> _WHAT TO WORK ON_:
The required result is a copy of each line below in which "list" appears.

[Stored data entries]

Lemma submit_locks_until_done_witness :
  JS.trim (Chat.input (Chat.mkState "What is X?" initial)) <> ""
  /\ "kb" <> ""
  /\ loading (Chat.chat (Chat.mkState "What is X?" initial)) = false
  /\ exists cs1 : Chat.State,
       Chat.handleSubmit "kb" 1 1 0 (Chat.mkState "What is X?" initial) =
         (cs1,
          [StreamChat
             (Api.stream_request "kb" {| rq_message := "What is X?";
                                         include_sources := Some true |}) 0])
       /\ Chat.input cs1 = "".
Proof.
  split; [discriminate|]. split; [discriminate|]. split; [reflexivity|].
  destruct (submit_locks_until_done "kb" 1 1 0 (Chat.mkState "What is X?" initial))
    as (cs1 & Hs & Hin & _); [discriminate | discriminate | reflexivity |].
  exists cs1. split; assumption.
Defined.

(** X13.  After the history was cleared, the frames of a stream still in
    flight never put a message back: the sequence stays empty, whatever
    arrives. *)
Theorem frames_after_clear_append_nothing
    (c : Closure) (frames : list SSEEvent) (s : State) :
  messages (snd (onEvents c frames (clearHistory_settled Resolved s))) = [].
Proof.
  pose proof (onEvents_streamed frames c (clearHistory_settled Resolved s)) as H.
  cbn [clearHistory_settled clearHistory_resolved setMessages messages] in H.
  now inversion H.
Qed.

End ChatFacts.

(* ================================================================== *)
(** ** The quiz hook *)
(* ================================================================== *)

Module QuizFacts.

Import UseQuiz.

Local Open Scope Z_scope.

(** *** Navigation *)

Lemma press_in_range (n : Nav) (s : State) (q : Quiz) :
  quiz (state s) = Some q ->
  0 <= currentIndex (state s) < Z.of_nat (length (qz_questions q)) ->
  quiz (state (press n s)) = Some q
  /\ 0 <= currentIndex (state (press n s)) < Z.of_nat (length (qz_questions q))
  /\ answers (state (press n s)) = answers (state s)
  /\ submitted (state (press n s)) = submitted (state s)
  /\ quizzes (press n s) = quizzes s
  /\ loading (press n s) = loading s
  /\ error (press n s) = error s.
Proof.
  intros Hq Hr. destruct n; cbn [press].
  - unfold nextQuestion, setState. cbn [state quizzes loading error].
    rewrite Hq. cbn [quiz currentIndex answers submitted].
    repeat split; try assumption; lia.
  - unfold prevQuestion, setState. cbn.
    repeat split; try assumption; lia.
Qed.

(** X14.  In a quiz with at least one question, the two navigation buttons,
    pressed in any order and number, keep [currentIndex] between 0 and the
    last index, so that there always is a current question; they change
    neither the quiz, nor the answers, nor [submitted]. *)
Theorem navigation_stays_in_range (ns : list Nav) : forall (s : State) (q : Quiz),
  quiz (state s) = Some q ->
  0 <= currentIndex (state s) < Z.of_nat (length (qz_questions q)) ->
  quiz (state (presses ns s)) = Some q
  /\ 0 <= currentIndex (state (presses ns s)) < Z.of_nat (length (qz_questions q))
  /\ currentQuestion (presses ns s) <> None
  /\ answers (state (presses ns s)) = answers (state s)
  /\ submitted (state (presses ns s)) = submitted (state s).
Proof.
  induction ns as [|n ns IH]; intros s q Hq Hr.
  - cbn [presses fold_left]. repeat split; try assumption; try lia.
    unfold currentQuestion. rewrite Hq.
    destruct (Z.ltb_spec (currentIndex (state s)) 0); [lia|].
    apply nth_error_Some. lia.
  - change (presses (n :: ns) s) with (presses ns (press n s)).
    destruct (press_in_range n s q Hq Hr) as (Hq1 & Hr1 & Ha1 & Hs1 & _).
    destruct (IH (press n s) q Hq1 Hr1) as (Hq2 & Hr2 & Hc2 & Ha2 & Hs2).
    repeat split; try assumption; try lia; congruence.
Qed.

Lemma navigation_stays_in_range_witness :
  quiz (state Sample.started) = Some Sample.quiz3
  /\ 0 <= currentIndex (state Sample.started)
       < Z.of_nat (length (qz_questions Sample.quiz3))
  /\ currentQuestion (presses [Next; Next; Next; Next; Prev] Sample.started) <> None.
Proof.
  split; [reflexivity|]. split; [cbn; lia|].
  apply (navigation_stays_in_range [Next; Next; Next; Next; Prev]
           Sample.started Sample.quiz3); [reflexivity | cbn; lia].
Defined.

(** X20.  A quiz without questions never has a current question, whatever
    is pressed after it was started, so the quiz page keeps showing the
    list; the forward button moves its index to -1. *)
Theorem empty_quiz_has_no_current_question (q : Quiz) (ns : list Nav) (s : State) :
  qz_questions q = [] ->
  currentQuestion (presses ns (startQuiz q s)) = None
  /\ currentIndex (state (nextQuestion (startQuiz q s))) = -1.
Proof.
  intros He. split.
  - assert (Hq : forall s', quiz (state s') = Some q ->
                            quiz (state (presses ns s')) = Some q).
    { induction ns as [|n ns IH]; intros s' Hs'; [exact Hs'|].
      change (presses (n :: ns) s') with (presses ns (press n s')).
      apply IH. destruct n; cbn [press].
      - unfold nextQuestion, setState. cbn [state]. now rewrite Hs'.
      - exact Hs'. }
    unfold currentQuestion. rewrite (Hq (startQuiz q s) eq_refl), He.
    destruct (currentIndex _ <? 0); [reflexivity|].
    now destruct (Z.to_nat _).
  - unfold nextQuestion, startQuiz, setState. cbn. now rewrite He.
Qed.

Lemma empty_quiz_has_no_current_question_witness :
  qz_questions (mkQuiz "quiz-0" "kb" "Empty" None [] "2025-01-01T00:00:00") = []
  /\ currentQuestion
       (presses [Next; Prev]
          (startQuiz (mkQuiz "quiz-0" "kb" "Empty" None [] "2025-01-01T00:00:00")
             initial)) = None.
Proof.
  split; [reflexivity|].
  apply (empty_quiz_has_no_current_question
           (mkQuiz "quiz-0" "kb" "Empty" None [] "2025-01-01T00:00:00")
           [Next; Prev] initial).
  reflexivity.
Defined.

Lemma State_eta (s : State) (st : QuizState) :
  st = state s ->
  {| quizzes := quizzes s; state := st; loading := loading s; error := error s |} = s.
Proof. intros ->. now destruct s. Qed.

(** X15.  Inside a quiz, going forward and back returns to the same state
    unless the last question was current, and going back and forward
    returns to it unless the first was; at the last question the forward
    button does nothing, at the first the backward one does nothing. *)
Theorem next_and_prev_are_inverse_inside (s : State) (q : Quiz) :
  quiz (state s) = Some q ->
  0 <= currentIndex (state s) < Z.of_nat (length (qz_questions q)) ->
  (currentIndex (state s) + 1 < Z.of_nat (length (qz_questions q)) ->
   prevQuestion (nextQuestion s) = s)
  /\ (0 < currentIndex (state s) -> nextQuestion (prevQuestion s) = s)
  /\ (currentIndex (state s) = Z.of_nat (length (qz_questions q)) - 1 ->
      nextQuestion s = s)
  /\ (currentIndex (state s) = 0 -> prevQuestion s = s).
Proof.
  intros Hq Hr.
  assert (Heta : forall i, i = currentIndex (state s) ->
             {| quiz := quiz (state s); currentIndex := i;
                answers := answers (state s); submitted := submitted (state s) |}
             = state s).
  { intros i ->. now destruct (state s). }
  repeat split; intros H.
  - unfold prevQuestion, nextQuestion, setState.
    cbn [state quizzes loading error]. rewrite Hq.
    cbn [quiz currentIndex answers submitted].
    apply State_eta. rewrite <- Hq. apply Heta. lia.
  - unfold prevQuestion, nextQuestion, setState.
    cbn [state quizzes loading error quiz]. rewrite Hq.
    cbn [quiz currentIndex answers submitted].
    apply State_eta. rewrite <- Hq. apply Heta. lia.
  - unfold nextQuestion, setState. rewrite Hq.
    apply State_eta. rewrite <- Hq. apply Heta. lia.
  - unfold prevQuestion, setState. apply State_eta. apply Heta. lia.
Qed.

Lemma next_and_prev_are_inverse_inside_witness :
  quiz (state Sample.started) = Some Sample.quiz3
  /\ 0 <= currentIndex (state Sample.started)
       < Z.of_nat (length (qz_questions Sample.quiz3))
  /\ currentIndex (state Sample.started) + 1
       < Z.of_nat (length (qz_questions Sample.quiz3))
  /\ prevQuestion (nextQuestion Sample.started) = Sample.started.
Proof.
  split; [reflexivity|]. split; [cbn; lia|]. split; [cbn; lia|].
  apply (next_and_prev_are_inverse_inside Sample.started Sample.quiz3);
    [reflexivity | cbn; lia | cbn; lia].
Defined.

(** *** Answers *)

Lemma lookup_assign_same (k v : string) (a : Answers) :
  lookup k (assign k v a) = Some v.
Proof.
  induction a as [|[k' v'] a IH]; cbn.
  - now rewrite String.eqb_refl.
  - destruct (k' =? k)%string eqn:E; cbn.
    + now rewrite String.eqb_refl.
    + now rewrite E.
Qed.

Lemma lookup_assign_other (k k' v : string) (a : Answers) :
  k' <> k -> lookup k' (assign k v a) = lookup k' a.
Proof.
  intros Hne. induction a as [|[k1 v1] a IH]; cbn.
  - apply String.eqb_neq in Hne. rewrite String.eqb_sym. now rewrite Hne.
  - destruct (k1 =? k)%string eqn:E; cbn.
    + apply String.eqb_eq in E. subst k1.
      apply not_eq_sym, String.eqb_neq in Hne. now rewrite !Hne.
    + destruct (k1 =? k')%string; [reflexivity | exact IH].
Qed.

Lemma keys_assign (k v : string) (a : Answers) :
  keys (assign k v a) =
  match lookup k a with
  | Some _ => keys a
  | None => (keys a ++ [k])%list
  end.
Proof.
  induction a as [|[k1 v1] a IH]; cbn; [reflexivity|].
  destruct (k1 =? k)%string eqn:E; cbn.
  - apply String.eqb_eq in E. now subst k1.
  - unfold keys in IH. rewrite IH. now destruct (lookup k a).
Qed.

(** X16.  [answerQuestion] stores the answer under the question: reading it
    back gives that answer, the answers to other questions are what they
    were, and the number of answered questions grows by one for a question
    not answered before and stays for one answered again.  Nothing else of
    the state changes. *)
Theorem answer_is_stored (questionId answer : string) (s : State) :
  lookup questionId (answers (state (answerQuestion questionId answer s))) = Some answer
  /\ (forall other, other <> questionId ->
        lookup other (answers (state (answerQuestion questionId answer s))) =
        lookup other (answers (state s)))
  /\ Z.of_nat (length (keys (answers (state (answerQuestion questionId answer s))))) =
     Z.of_nat (length (keys (answers (state s))))
     + match lookup questionId (answers (state s)) with
       | Some _ => 0
       | None => 1
       end
  /\ quiz (state (answerQuestion questionId answer s)) = quiz (state s)
  /\ currentIndex (state (answerQuestion questionId answer s)) = currentIndex (state s)
  /\ submitted (state (answerQuestion questionId answer s)) = submitted (state s).
Proof.
  unfold answerQuestion, setState. cbn [state answers quiz currentIndex submitted].
  repeat split.
  - apply lookup_assign_same.
  - intros other Hne. now apply lookup_assign_other.
  - rewrite keys_assign. destruct (lookup questionId (answers (state s))).
    + lia.
    + rewrite length_app. cbn [length]. lia.
Qed.

Lemma answer_is_stored_witness :
  "q2" <> "q1"
  /\ lookup "q2" (answers (state (answerQuestion "q1" "True"
                                    (answerQuestion "q2" "False" Sample.started)))) =
     lookup "q2" (answers (state (answerQuestion "q2" "False" Sample.started))).
Proof.
  split; [discriminate|].
  apply (answer_is_stored "q1" "True" (answerQuestion "q2" "False" Sample.started)).
  discriminate.
Defined.

(** *** The score *)

Lemma fold_count (a : Answers) (qs : list QuizQuestion) : forall acc : Z,
  fold_left
    (fun correct question =>
       match lookup (qq_id question) a with
       | Some v => if (v =? qq_correct_answer question)%string
                   then correct + 1 else correct
       | None => correct
       end) qs acc =
  acc + Z.of_nat (length (filter (is_right a) qs)).
Proof.
  induction qs as [|x qs IH]; intros acc; cbn [fold_left filter length].
  - lia.
  - rewrite IH. unfold is_right at 2.
    destruct (lookup (qq_id x) a) as [v|]; [|lia].
    destruct (v =? qq_correct_answer x)%string; cbn [length]; lia.
Qed.

Lemma count_correct_filter (a : Answers) (qs : list QuizQuestion) :
  count_correct a qs = Z.of_nat (length (filter (is_right a) qs)).
Proof. unfold count_correct. now rewrite fold_count. Qed.

Lemma filter_all {A : Type} (f : A -> bool) (l : list A) :
  length (filter f l) = length l <-> Forall (fun x => f x = true) l.
Proof.
  induction l as [|x l IH]; cbn [filter length].
  - split; [constructor | reflexivity].
  - pose proof (filter_length_le f l) as Hle.
    destruct (f x) eqn:E; cbn [length]; split; intros H.
    + constructor; [exact E|]. apply IH. lia.
    + inversion H; subst. f_equal. now apply IH.
    + lia.
    + inversion H; subst. congruence.
Qed.

(** X17.  [getScore] answers only for a submitted quiz.  Then [total] is the
    number of questions and [correct] lies between 0 and [total]; a
    question without an answer never counts; and [correct] equals [total]
    exactly when every question has its correct answer stored. *)
Theorem score_is_bounded (s : State) (sc : Score) :
  getScore s = Some sc ->
  exists q : Quiz,
    quiz (state s) = Some q
    /\ submitted (state s) = true
    /\ total sc = Z.of_nat (length (qz_questions q))
    /\ 0 <= correct sc <= total sc
    /\ correct sc =
       Z.of_nat (length (filter (is_right (answers (state s))) (qz_questions q)))
    /\ (correct sc = total sc <->
        Forall (fun x => lookup (qq_id x) (answers (state s)) =
                         Some (qq_correct_answer x)) (qz_questions q)).
Proof.
  unfold getScore. intros H.
  destruct (quiz (state s)) as [q|]; [|discriminate].
  destruct (submitted (state s)); [|discriminate].
  cbn [negb] in H. injection H as <-. cbn [correct total].
  exists q. rewrite count_correct_filter.
  pose proof (filter_length_le (is_right (answers (state s))) (qz_questions q)) as Hle.
  repeat split; try lia.
  - intros Heq. apply Nat2Z.inj in Heq. apply filter_all in Heq.
    eapply Forall_impl; [|exact Heq]. intros x Hx. cbn in Hx.
    unfold is_right in Hx. destruct (lookup (qq_id x) (answers (state s))); [|discriminate].
    apply String.eqb_eq in Hx. now subst.
  - intros Hall. f_equal. apply filter_all.
    eapply Forall_impl; [|exact Hall]. intros x Hx. cbn in Hx.
    unfold is_right. rewrite Hx. apply String.eqb_refl.
Qed.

> _RESPONSE BOX_:
    (c : Closure) (frames : list SSEEvent) (s : State) :
Theorem navigation_stays_in_range (ns : list Nav) : forall (s : State) (q : Quiz),
    list; the forward button moves its index to -1. *)
Theorem empty_quiz_has_no_current_question (q : Quiz) (ns : list Nav) (s : State) :
  | None => (keys a ++ [k])%list
Lemma fold_count (a : Answers) (qs : list QuizQuestion) : forall acc : Z,
Lemma count_correct_filter (a : Answers) (qs : list QuizQuestion) :
Lemma filter_all {A : Type} (f : A -> bool) (l : list A) :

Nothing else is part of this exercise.